Lentiviral Vpx Accessory Factor Targets VprBP/DCAF1 Substrate Adaptor for Cullin 4 E3 Ubiquitin Ligase to Enable Macrophage Infection
Figure 6
VprBP is important for the ability of SIVmac 239 to transduce macrophages.
(A) Depletion of VprBP levels in macrophages by RNAi. Detergent extracts prepared from macrophages (lane 1) transfected with a control non-targeting siRNA (lane 2, scr) or siRNA pool targeting human VprBP (lane 3, VBP) four days after initiation of RNAi were analyzed by immunoblotting with rabbit anti-VprBP IgG, or with an antibody to the α-subunit of the AP-2 clathrin adaptor complex (α-ad), to control for equal loading. (B) and (C) VprBP-depleted macrophages resist SIVmac 239 infection.

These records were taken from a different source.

(* ===== verification/DirectoryProps.v ===== *)
(** What the directory controller guarantees, from the invariant, the termination
    argument and the request flow of the files before, with and without a NUCA
    cache beside it. *)
From stdpp Require Import base numbers list gmap strings relations.
From Stdlib Require Import ZArith Lia Bool.
From S2P Require Import Prelude Utils CacheBlock CacheBase Replacement PolicyLru PolicyAny CacheSet Cache Queues Directory DirectoryCntlr DirectoryInv DirectoryTerm DirectoryFlow Nuca.
Open Scope Z_scope.

Lemma only_sharer e x :
  Entry.getNumSharers e = 1 -> Entry.hasSharer x e = Ok true -> (Entry.getSharersList e).2 = [x].
Proof.
  intros Hn Hx. apply sharers_list_has in Hx. rewrite num_sharers_list in Hn.
  destruct (Entry.getSharersList e).2 as [|y [|z l]]; simpl in Hn; [lia| |lia].
  apply list_elem_of_singleton in Hx. by subst.
Qed.

Section props.
Context {N : Type} `{NucaCache N}.
Implicit Types s : Cntlr N.

Lemma reachable_dir_inv s0 s : rtc dir_step s0 s -> dir_inv s0 -> dir_inv s.
Proof. intros Hr. induction Hr; eauto using dir_step_inv. Qed.

(** C2: in every state the directory controller reaches from its construction by
    handling messages, whatever their order, each entry's state agrees with its
    sharers: a MODIFIED or EXCLUSIVE line has one sharer, its owner; an UNCACHED
    line has none; a SHARED line has some; no line is ever OWNED. *)
Theorem directory_single_writer ahl nuca core type te assoc bs mns mhs pen ptrs u variant s0 s p e :
  create_cntlr ahl nuca core type te assoc bs mns mhs pen ptrs u variant = Ok s0 ->
  rtc dir_step s0 s -> entry p s = Ok e ->
  match Entry.m_dstate e with
  | MODIFIED | EXCLUSIVE => Entry.getSharersList e = (false, [Entry.m_owner_id e])
  | UNCACHED => Entry.getSharersList e = (false, [])
  | SHARED => (Entry.getSharersList e).2 <> []
  | OWNED => False
  end.
Proof.
  intros Hc Hr He. apply create_cntlr_inv in Hc. apply reachable_dir_inv in Hr; [|done].
  pose proof (entry_inv _ _ _ He Hr) as Hok. unfold entry_ok in Hok.
  assert (Hlist : forall l, (Entry.getSharersList e).2 = l -> Entry.getSharersList e = (false, l))
    by (intros l <-; done).
  pose proof (num_sharers_list e) as Hn. destruct (Entry.m_dstate e).
  - apply Hlist, nil_length_inv. lia.
  - intros Hnil. rewrite Hnil in Hn. simpl in Hn. lia.
  - done.
  - destruct Hok as [H1 Hh]. by apply Hlist, only_sharer.
  - destruct Hok as [H1 Hh]. by apply Hlist, only_sharer.
Qed.

(** C17: the handlers of the directory controller always end.  From construction
    on, handling any message in any reachable state takes no more nested rounds
    of [processNextReqFromL2Cache] than the queue of the address gives it: the
    result is a new state or one of the program's own errors, never an exhausted
    recursion bound. *)
Theorem directory_handlers_terminate `{!NucaLaws N} ahl nuca core type te assoc bs mns mhs pen ptrs u variant
    s0 s sender m :
  create_cntlr ahl nuca core type te assoc bs mns mhs pen ptrs u variant = Ok s0 ->
  nuca_ok nuca -> rtc dir_step s0 s ->
  handleMsgFromL2Cache sender m s <> Err OutOfFuel /\ handleMsgFromDRAM sender m s <> Err OutOfFuel.
Proof.
  intros Hc Hn Hr.
  assert (Hg : good s).
  { assert (Hg0 : good s0).
    { unfold create_cntlr in Hc. inv_ok. split; [done|]. apply map_Forall_empty. }
    clear Hc Hn. induction Hr as [|s1 s2 s3 Hs _ IH]; [done|]. apply IH.
    destruct Hs as [snd m1 s1 s2 Hh|snd m1 s1 s2 Hh].
    - pose proof (handleMsgFromL2Cache_halts snd m1 s1 Hg0) as Hk. by rewrite Hh in Hk.
    - pose proof (handleMsgFromDRAM_halts snd m1 s1 Hg0) as Hk. by rewrite Hh in Hk. }
  split; intros He.
  - pose proof (handleMsgFromL2Cache_halts sender m s Hg) as Hk. by rewrite He in Hk.
  - pose proof (handleMsgFromDRAM_halts sender m s Hg) as Hk. by rewrite He in Hk.
Qed.

(** C16: an exclusive request for a shared line completes.  With no other request
    on the line and no NUCA cache, once core [r] has asked for it, the sharers
    have answered their invalidations in any order [l], and DRAM has sent the
    line, the controller has succeeded at every message: it has sent one INV_REQ
    to each sharer, one DRAM_READ_REQ and then EX_REP with the data to [r], the
    entry is MODIFIED with owner and only sharer [r], and the queue is empty. *)
Theorem ex_req_completes s a p e r home node d l :
  tracks (m_dram_directory_cache s) a p e -> Entry.m_dstate e = SHARED ->
  (Entry.getSharersList e).2 <> [] -> l ≡ₚ (Entry.getSharersList e).2 ->
  0 <= r < Z.of_nat (length (Entry.m_sharers e)) ->
  0 < getMaxHwSharers (m_dram_directory_cache s) ->
  m_dram_directory_req_queue_list s !! a = None -> m_nuca_cache s = None ->
  AddressHome.getHome (m_dram_controller_home_lookup s) a = Ok home ->
  exists s' e' w,
    (let! s := handleMsgFromL2Cache r (ex_req r a) s in
     let! s := replies r a l s in
     handleMsgFromDRAM node (dram_rep r a d) s) = Ok s' /\
    getDirectoryEntry a (m_dram_directory_cache s') = Ok (Some p, m_dram_directory_cache s') /\
    entry p s' = Ok e' /\ Entry.m_dstate e' = MODIFIED /\ Entry.m_owner_id e' = r /\
    Entry.getSharersList e' = (false, [r]) /\
    m_dram_directory_req_queue_list s' !! a = None /\
    sent s' = sent s ++
      map (fun x => mkPacket INV_REQ L2_CACHE r x a None W_UNKNOWN) (Entry.getSharersList e).2 ++
      [mkPacket DRAM_READ_REQ DRAM r home a None W_UNKNOWN; mkPacket EX_REP L2_CACHE r r a (Some d) w].
Proof.
  intros Ht Hst Hne Hl Hr Hmx Hq Hnu Hh.
  destruct (ex_req_starts a p e r home s) as (s1 & req & -> & Hw & Hs1); [done..|]. cbn [rbind].
  assert (Hw' : awaits a p r home req l s1).
  { destruct Hw as [(e1 & Ht1 & Hst1 & Hp1 & Hr1) ? ? ? ? ?]. split; try done.
    exists e1. split_and!; try done; [by rewrite Hl|lia|lia]. }
  destruct l as [|x l]; [by apply Permutation_nil in Hl|].
  destruct (replies_grant _ _ _ _ _ _ _ _ Hw') as (s2 & -> & Hg & Hs2). cbn [rbind].
  destruct (dram_rep_ends a p r node d s2 Hg) as (s3 & e3 & w & E & Ht3 & Hst3 & Ho3 & Hl3 & Hq3 & Hs3).
  exists s3, e3, w. split_and!; try done; [by eapply tracks_get|by eapply tracks_entry|].
  rewrite Hs3, Hs2, Hs1, <- !app_assoc. done.
Qed.
End props.

(** A line written back to a NUCA cache that already holds it makes the
    controller read [eviction] before anything assigned it: [NucaCache::write]
    assigns it only when it inserts, so [sendDataToNUCA] never succeeds on a hit. *)
Theorem nuca_hit_eviction_unassigned {P} `{ReplacementPolicy P} (s : Cntlr (Nuca.t P)) n a r d count blk :
  m_nuca_cache s = Some n -> peekSingleLine a (Nuca.m_cache n) = Ok (Some blk) ->
  (forall out n', nuca_write count a d n = Ok (out, n') -> out = None) /\
  forall s', sendDataToNUCA a r d count s <> Ok s'.
Proof.
  intros Hn Hp. assert (Hw : forall out n', nuca_write count a d n = Ok (out, n') -> out = None).
  { intros out n' Hw. cbn in Hw. unfold Nuca.write in Hw. rewrite Hp in Hw. cbn [rbind] in Hw. by inv_ok. }
  split; [done|]. intros s' Hs. unfold sendDataToNUCA in Hs. rewrite Hn in Hs.
  apply rbind_Ok_inv in Hs as ([out n'] & Hw' & Hs). rewrite (Hw _ _ Hw') in Hs. by inv_ok.
Qed.

(** * A run: two readers and a writer of one line *)
Definition demo_ahl : AddressHome.AddressHomeLookup := AddressHome.mkAHL 6 63 [0; 1] 2 64.
Definition demo_create (nuca : option (Nuca.t PolicyState)) : result (Cntlr (Nuca.t PolicyState)) :=
  create_cntlr demo_ahl nuca 0 "full_map" 4 2 64 8 8 (Ok 0) [0; 0] 7 "msi".
Definition demo_msg (ty : msg_t) (r : Z) : ShmemMsg := mkMsg ty r 4096 None W_UNKNOWN.
Definition demo_read (r : Z) (s : Cntlr (Nuca.t PolicyState)) : result (Cntlr (Nuca.t PolicyState)) :=
  let! s := handleMsgFromL2Cache r (demo_msg SH_REQ r) s in
  handleMsgFromDRAM 0 (dram_rep r 4096 None) s.
Definition demo_shared : result (Cntlr (Nuca.t PolicyState)) :=
  let! s := demo_create None in
  let! s := demo_read 3 s in
  demo_read 5 s.

Definition demo_state (x : result (Cntlr (Nuca.t PolicyState))) : Cntlr (Nuca.t PolicyState) :=
  match x with
  | Ok s => s
  | Err _ => mkCntlr demo_ahl (mkDirCache (mkDirectory FULL_MAP 0 0 0 0 0 0 []) [] [] 0 1 0 0 0 ∅ 0 0)
               ∅ None 0 MSI [] 0 0 []
  end.
Definition demo_start : Cntlr (Nuca.t PolicyState) := Eval vm_compute in demo_state (demo_create None).
Definition demo_after : Cntlr (Nuca.t PolicyState) := Eval vm_compute in demo_state demo_shared.
Definition demo_entry : Entry.t :=
  Eval vm_compute in default (Entry.create 0 0 (Entry.Limitless false 0))
                       (store (m_dram_directory_cache demo_after) !! 0%nat).

Lemma demo_reached : rtc dir_step demo_start demo_after.
Proof.
  eapply rtc_l; [apply (step_l2 3 (demo_msg SH_REQ 3)); vm_compute; reflexivity|].
  eapply rtc_l; [apply (step_dram 0 (dram_rep 3 4096 None)); vm_compute; reflexivity|].
  eapply rtc_l; [apply (step_l2 5 (demo_msg SH_REQ 5)); vm_compute; reflexivity|].
  eapply rtc_l; [apply (step_dram 0 (dram_rep 5 4096 None)); vm_compute; reflexivity|].
  apply rtc_refl.
Qed.

Lemma directory_single_writer_witness :
  (Entry.getSharersList demo_entry).2 <> [] /\ Entry.m_dstate demo_entry = SHARED.
Proof.
  split; [|reflexivity].
  apply (directory_single_writer demo_ahl None 0 "full_map" 4 2 64 8 8 (Ok 0) [0; 0] 7 "msi"
           demo_start demo_after 0 demo_entry);
    [vm_compute; reflexivity|exact demo_reached|vm_compute; reflexivity].
Defined.

Lemma directory_handlers_terminate_witness :
  handleMsgFromL2Cache 3 (demo_msg EX_REQ 3) demo_after <> Err OutOfFuel /\
  handleMsgFromDRAM 3 (demo_msg EX_REQ 3) demo_after <> Err OutOfFuel.
Proof.
  apply (directory_handlers_terminate demo_ahl None 0 "full_map" 4 2 64 8 8 (Ok 0) [0; 0] 7 "msi" demo_start);
    [vm_compute; reflexivity|exact I|exact demo_reached].
Defined.

Lemma demo_tracks : tracks (m_dram_directory_cache demo_after) 4096 0 demo_entry.
Proof.
  split; [|split; vm_compute; reflexivity].
  change (found_at 2 0 0 4096 (m_dram_directory_cache demo_after) 0). exists 0%nat, demo_entry.
  split; [vm_compute; reflexivity|]. split; [vm_compute; reflexivity|].
  split; vm_compute; reflexivity.
Qed.

Lemma ex_req_completes_witness :
  exists s' e' w,
    (let! s := handleMsgFromL2Cache 6 (ex_req 6 4096) demo_after in
     let! s := replies 6 4096 [5; 3] s in
     handleMsgFromDRAM 0 (dram_rep 6 4096 None) s) = Ok s' /\
    getDirectoryEntry 4096 (m_dram_directory_cache s') = Ok (Some 0%nat, m_dram_directory_cache s') /\
    entry 0 s' = Ok e' /\ Entry.m_dstate e' = MODIFIED /\ Entry.m_owner_id e' = 6 /\
    Entry.getSharersList e' = (false, [6]) /\
    m_dram_directory_req_queue_list s' !! 4096 = None /\
    sent s' = sent demo_after ++
      map (fun x => mkPacket INV_REQ L2_CACHE 6 x 4096 None W_UNKNOWN) (Entry.getSharersList demo_entry).2 ++
      [mkPacket DRAM_READ_REQ DRAM 6 0 4096 None W_UNKNOWN; mkPacket EX_REP L2_CACHE 6 6 4096 (Some None) w].
Proof.
  apply (ex_req_completes demo_after 4096 0 demo_entry 6 0 0 None [5; 3]).
  - exact demo_tracks.
  - reflexivity.
  - discriminate.
  - apply Permutation_swap.
  - split; [lia|vm_compute; reflexivity].
  - vm_compute; reflexivity.
  - vm_compute; reflexivity.
  - reflexivity.
  - vm_compute; reflexivity.
Defined.

(** * The same directory with a NUCA cache of one line *)
Definition demo_nuca : result (Nuca.t PolicyState) :=
  Nuca.create demo_cfg 0 1 false 1 1 64 "lru" "mask" demo_ahl.
Definition demo_nuca_state (x : result (Nuca.t PolicyState)) : Nuca.t PolicyState :=
  match x with
  | Ok n => n
  | Err _ => Nuca.mk demo_empty_cache 0 0 0 0
  end.
Definition demo_nuca_filled : Nuca.t PolicyState :=
  Eval vm_compute in demo_nuca_state
    (let! n := demo_nuca in let! (_, n) := Nuca.write false 4096 (Some None) n in Ok n).
Definition demo_with_nuca : Cntlr (Nuca.t PolicyState) :=
  Eval vm_compute in demo_state (demo_create (Some demo_nuca_filled)).

Lemma nuca_hit_eviction_unassigned_witness :
  (forall out n', nuca_write true 4096 None demo_nuca_filled = Ok (out, n') -> out = None) /\
  forall s', sendDataToNUCA 4096 3 None true demo_with_nuca <> Ok s'.
Proof.
  eapply (nuca_hit_eviction_unassigned demo_with_nuca demo_nuca_filled 4096 3 None true);
    [vm_compute; reflexivity|vm_compute; reflexivity].
Defined.

(** A line written to the NUCA cache on a miss is not marked MODIFIED, so that its
    eviction by the next line is reported as one that needs no write to DRAM,
    whatever data the two writes carried. *)
Theorem nuca_written_line_dropped (d1 d2 : option Data) :
  exists n0 n1 n2 o b,
    demo_nuca = Ok n0 /\ Nuca.write true 4096 d1 n0 = Ok (Some o, n1) /\
    Nuca.write true 8192 d2 n1 = Ok (Some (false, 4096, b), n2) /\
    peekSingleLine 4096 (Nuca.m_cache n2) = Ok None.
Proof. destruct d1 as [[d1|]|], d2 as [[d2|]|]; do 5 eexists; repeat split; vm_compute; reflexivity. Qed.
(* ===== verification/SyncInv.v ===== *)
(** The invariant of the synchronisation server: no thread is lost, and none is
    queued twice.  A thread is stalled by the server exactly while it is in one
    waiting queue, once; free mutexes have no waiters. *)
From stdpp Require Import base numbers list gmap relations.
From Stdlib Require Import ZArith Lia Bool.
From S2P Require Import Prelude Sync.
Open Scope Z_scope.

(** * The waiting queues *)
Inductive place := InMutex (k : Z) | InCond (c : Z) | InBarrier (b : nat).
#[global] Instance place_eq_dec : EqDecision place.
Proof. solve_decision. Defined.

Definition queue (s : SyncServer) (p : place) : list Z :=
  match p with
  | InMutex k => from_option mx_waiting [] (m_mutexes s !! k)
  | InCond c => map fst (from_option cd_waiting [] (m_conds s !! c))
  | InBarrier b => from_option br_waiting [] (m_barriers s !! b)
  end.

Definition sync_reason (r : stall_type_t) : Prop :=
  match r with
  | STALL_MUTEX | STALL_COND | STALL_BARRIER => True
  | _ => False
  end.

(** Queues and threads agree. *)
Record consistent (Q : place -> list Z) (L : list ThreadState) : Prop := mkConsistent {
  c_nodup : forall p, NoDup (Q p);
  c_once : forall p q t, t ∈ Q p -> t ∈ Q q -> p = q;
  c_stalled : forall p t, t ∈ Q p ->
    exists th, thread_at L t = Some th /\ status th = STALLED /\ sync_reason (stalled_reason th);
  c_queued : forall t th, thread_at L t = Some th -> status th = STALLED -> sync_reason (stalled_reason th) ->
    exists p, t ∈ Q p
}.

(** ** Threads *)
Lemma thread_at_Some l t th : thread_at l t = Some th <-> 0 <= t /\ l !! Z.to_nat t = Some th.
Proof.
  unfold thread_at. destruct (Z.leb_spec 0 t); [|split; [done|lia]].
  split; [done|by intros [_ ?]].
Qed.

Lemma thread_at_insert l t t' th x :
  thread_at l t = Some th ->
  thread_at (<[Z.to_nat t := x]> l) t' = if decide (t' = t) then Some x else thread_at l t'.
Proof.
  intros [Ht Hl]%thread_at_Some. unfold thread_at. case_decide as Hd.
  - subst t'. rewrite (proj2 (Z.leb_le 0 t)) by done. apply list_lookup_insert_eq. by eapply lookup_lt_Some.
  - destruct (Z.leb_spec 0 t'); [|done]. apply list_lookup_insert_ne. lia.
Qed.

Lemma stallThread_spec t r l l' :
  stallThread t r l = Ok l' ->
  exists w, forall t', thread_at l' t' = if decide (t' = t) then Some (mkThread STALLED r w) else thread_at l t'.
Proof.
  unfold stallThread. intros Hs. inv_ok. exists (wakeup_time v). intros t'. by eapply thread_at_insert.
Qed.

Lemma resumeThread_spec t time l l' :
  resumeThread t time l = Ok l' ->
  exists r, forall t', thread_at l' t' = if decide (t' = t) then Some (mkThread RUNNING r time) else thread_at l t'.
Proof.
  unfold resumeThread. intros Hs. inv_ok. exists (stalled_reason v). intros t'. by eapply thread_at_insert.
Qed.

Definition runs (L : list ThreadState) (t : Z) : Prop :=
  exists th, thread_at L t = Some th /\ status th = RUNNING.

Lemma running_not_queued Q L t p : consistent Q L -> runs L t -> t ∉ Q p.
Proof.
  intros HC (th & Hth & Hr) Hin. destruct (c_stalled _ _ HC p t Hin) as (th' & Hth' & Hs & _). congruence.
Qed.

(** ** The four things a call does to the queues *)
Lemma consistent_ext Q Q' L : consistent Q L -> (forall p, Q' p = Q p) -> consistent Q' L.
Proof.
  intros [H1 H2 H3 H4] HQ. split.
  - intros p. by rewrite HQ.
  - intros p q t. rewrite !HQ. apply H2.
  - intros p t. rewrite HQ. apply H3.
  - intros t th Ht Hs Hr. destruct (H4 t th Ht Hs Hr) as [p Hp]. exists p. by rewrite HQ.
Qed.

Lemma consistent_enqueue Q Q' L L' p t r :
  consistent Q L -> runs L t -> stallThread t r L = Ok L' -> sync_reason r ->
  Q' p = Q p ++ [t] -> (forall q, q <> p -> Q' q = Q q) -> consistent Q' L'.
Proof.
  intros HC Hrun Hst Hr Hp Hq.
  assert (Hnot : forall q, t ∉ Q q) by (intros q; by eapply running_not_queued).
  destruct (stallThread_spec _ _ _ _ Hst) as (w & Hth).
  assert (Hin : forall q x, x ∈ Q' q <-> x ∈ Q q \/ (q = p /\ x = t)).
  { intros q x. destruct (decide (q = p)) as [->|Hne].
    - rewrite Hp, elem_of_app, list_elem_of_singleton. naive_solver.
    - rewrite Hq by done. naive_solver. }
  destruct HC as [H1 H2 H3 H4]. split.
  - intros q. destruct (decide (q = p)) as [->|Hne]; [|by rewrite Hq].
    rewrite Hp. apply NoDup_app. split_and!; [done| |apply NoDup_singleton].
    intros x Hx ->%list_elem_of_singleton. by eapply Hnot.
  - intros q1 q2 x. rewrite !Hin. intros [A|[-> ->]] [B|[-> B]]; subst; eauto; by exfalso; eapply Hnot.
  - intros q x. rewrite Hin, Hth. intros [A|[-> ->]]; [|rewrite decide_True by done; eauto].
    rewrite decide_False by (intros ->; by eapply Hnot). by apply (H3 q).
  - intros x th. rewrite Hth. case_decide as Hd.
    + intros _ _ _. exists p. rewrite Hin. by right.
    + intros A B C. destruct (H4 x th A B C) as [q Hx]. exists q. rewrite Hin. by left.
Qed.

Lemma consistent_dequeue Q Q' L L' p t q time :
  consistent Q L -> Q p = t :: q -> Q' p = q -> (forall p', p' <> p -> Q' p' = Q p') ->
  resumeThread t time L = Ok L' -> consistent Q' L'.
Proof.
  intros HC Hp Hp' Hq Hres. destruct (resumeThread_spec _ _ _ _ Hres) as (r & Hth).
  pose proof (c_nodup _ _ HC p) as Hnd. rewrite Hp in Hnd. apply NoDup_cons in Hnd as [Htq Hnd].
  assert (Hin : forall p' x, x ∈ Q' p' <-> x ∈ Q p' /\ x <> t).
  { intros p' x. destruct (decide (p' = p)) as [->|Hne].
    - rewrite Hp, Hp', elem_of_cons. naive_solver.
    - rewrite Hq by done. split; [|naive_solver]. intros Hx. split; [done|]. intros ->.
      apply Hne. apply (c_once _ _ HC p' p t); [done|]. rewrite Hp. left. }
  destruct HC as [H1 H2 H3 H4]. split.
  - intros p'. destruct (decide (p' = p)) as [->|Hne]; [by rewrite Hp'|by rewrite Hq].
  - intros p1 p2 x. rewrite !Hin. intros [A _] [B _]. eauto.
  - intros p' x. rewrite Hin, Hth. intros [A Hne]. rewrite decide_False by done. by apply (H3 p').
  - intros x th. rewrite Hth. case_decide as Hd; [by intros [= <-]|].
    intros A B C. destruct (H4 x th A B C) as [p' Hx]. exists p'. by rewrite Hin.
Qed.

Lemma consistent_move Q Q' L p p' t q :
  consistent Q L -> p <> p' -> Q p = t :: q -> Q' p = q -> Q' p' = Q p' ++ [t] ->
  (forall x, x <> p -> x <> p' -> Q' x = Q x) -> consistent Q' L.
Proof.
  intros HC Hpp Hp HQp HQp' Hq. pose proof (c_nodup _ _ HC p) as Hnd. rewrite Hp in Hnd.
  apply NoDup_cons in Hnd as [Htq Hnd].
  assert (Hto : forall x, t ∈ Q x -> x = p) by (intros x Hx; apply (c_once _ _ HC x p t); [done|rewrite Hp; left]).
  assert (Hin : forall a x, x ∈ Q' a <-> (x <> t /\ x ∈ Q a) \/ (x = t /\ a = p')).
  { intros a x. destruct (decide (a = p)) as [->|Hne].
    - rewrite HQp, Hp, elem_of_cons. naive_solver.
    - destruct (decide (a = p')) as [->|Hne'].
      + rewrite HQp', elem_of_app, list_elem_of_singleton. naive_solver.
      + rewrite Hq by done. naive_solver. }
  destruct HC as [H1 H2 H3 H4]. split.
  - intros a. destruct (decide (a = p)) as [->|Hne]; [by rewrite HQp|].
    destruct (decide (a = p')) as [->|Hne']; [|by rewrite Hq]. rewrite HQp'.
    apply NoDup_app. split_and!; [done| |apply NoDup_singleton].
    intros x Hx ->%list_elem_of_singleton. by apply Hto in Hx.
  - intros a b x. rewrite !Hin. intros [[A1 A2]|[-> ->]] [[B1 B2]|[B1 ->]]; subst; try done. eauto.
  - intros a x. rewrite Hin. intros [[_ A]|[-> _]]; [by apply (H3 a)|]. apply (H3 p). rewrite Hp. left.
  - intros x th A B C. destruct (H4 x th A B C) as [a Hx]. destruct (decide (x = t)) as [->|Hne].
    + exists p'. rewrite Hin. by right.
    + exists a. rewrite Hin. by left.
Qed.

(** * The calls keep the invariant *)
Record sync_inv (s : SyncServer) : Prop := mkInv {
  si_consistent : consistent (queue s) (m_thread_state s);
  si_free : forall k m, m_mutexes s !! k = Some m -> mx_owner m = NO_OWNER -> mx_waiting m = [];
  si_mutex : forall c x t k, m_conds s !! c = Some x -> (t, k) ∈ cd_waiting x -> is_Some (m_mutexes s !! k)
}.

Lemma queue_with_mutex k m s p :
  queue (with_mutex k m s) p = if decide (p = InMutex k) then mx_waiting m else queue s p.
Proof.
  destruct p as [k'|c|b]; cbn; try done. destruct (decide (k' = k)) as [->|Hne].
  - by rewrite lookup_insert_eq, decide_True.
  - rewrite lookup_insert_ne by done. by rewrite decide_False by congruence.
Qed.

Lemma queue_with_cond c x s p :
  queue (with_cond c x s) p = if decide (p = InCond c) then map fst (cd_waiting x) else queue s p.
Proof.
  destruct p as [k|c'|b]; cbn; try done. destruct (decide (c' = c)) as [->|Hne].
  - by rewrite lookup_insert_eq, decide_True.
  - rewrite lookup_insert_ne by done. by rewrite decide_False by congruence.
Qed.

Lemma queue_set_barrier b x y s p :
  m_barriers s !! b = Some y ->
  queue (set_barrier b x s) p = if decide (p = InBarrier b) then br_waiting x else queue s p.
Proof.
  intros Hb. apply lookup_lt_Some in Hb. destruct p as [k|c|b']; cbn; try done.
  destruct (decide (b' = b)) as [->|Hne].
  - by rewrite list_lookup_insert_eq, decide_True.
  - rewrite list_lookup_insert_ne by done. by rewrite decide_False by congruence.
Qed.

Lemma queue_mutex s k m : m_mutexes s !! k = Some m -> queue s (InMutex k) = mx_waiting m.
Proof. intros Hm. cbn. by rewrite Hm. Qed.

Lemma queue_cond s c x : m_conds s !! c = Some x -> queue s (InCond c) = map fst (cd_waiting x).
Proof. intros Hx. cbn. by rewrite Hx. Qed.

Macrophages transfected with the indicated amounts of VprBP-targeting (panels 3 and 5) or non-targeting (panels 4 and 6) siRNA pools and nontransfected macrophages (panel 2) were infected with VSV-G pseudotyped SIVmac 239(GFP) virus two days after initiation of RNAi. Flow cytometric analysis of GFP expression (B) and real time PCR quantification of gag DNA (C) in the transduced populations were performed 3 days later.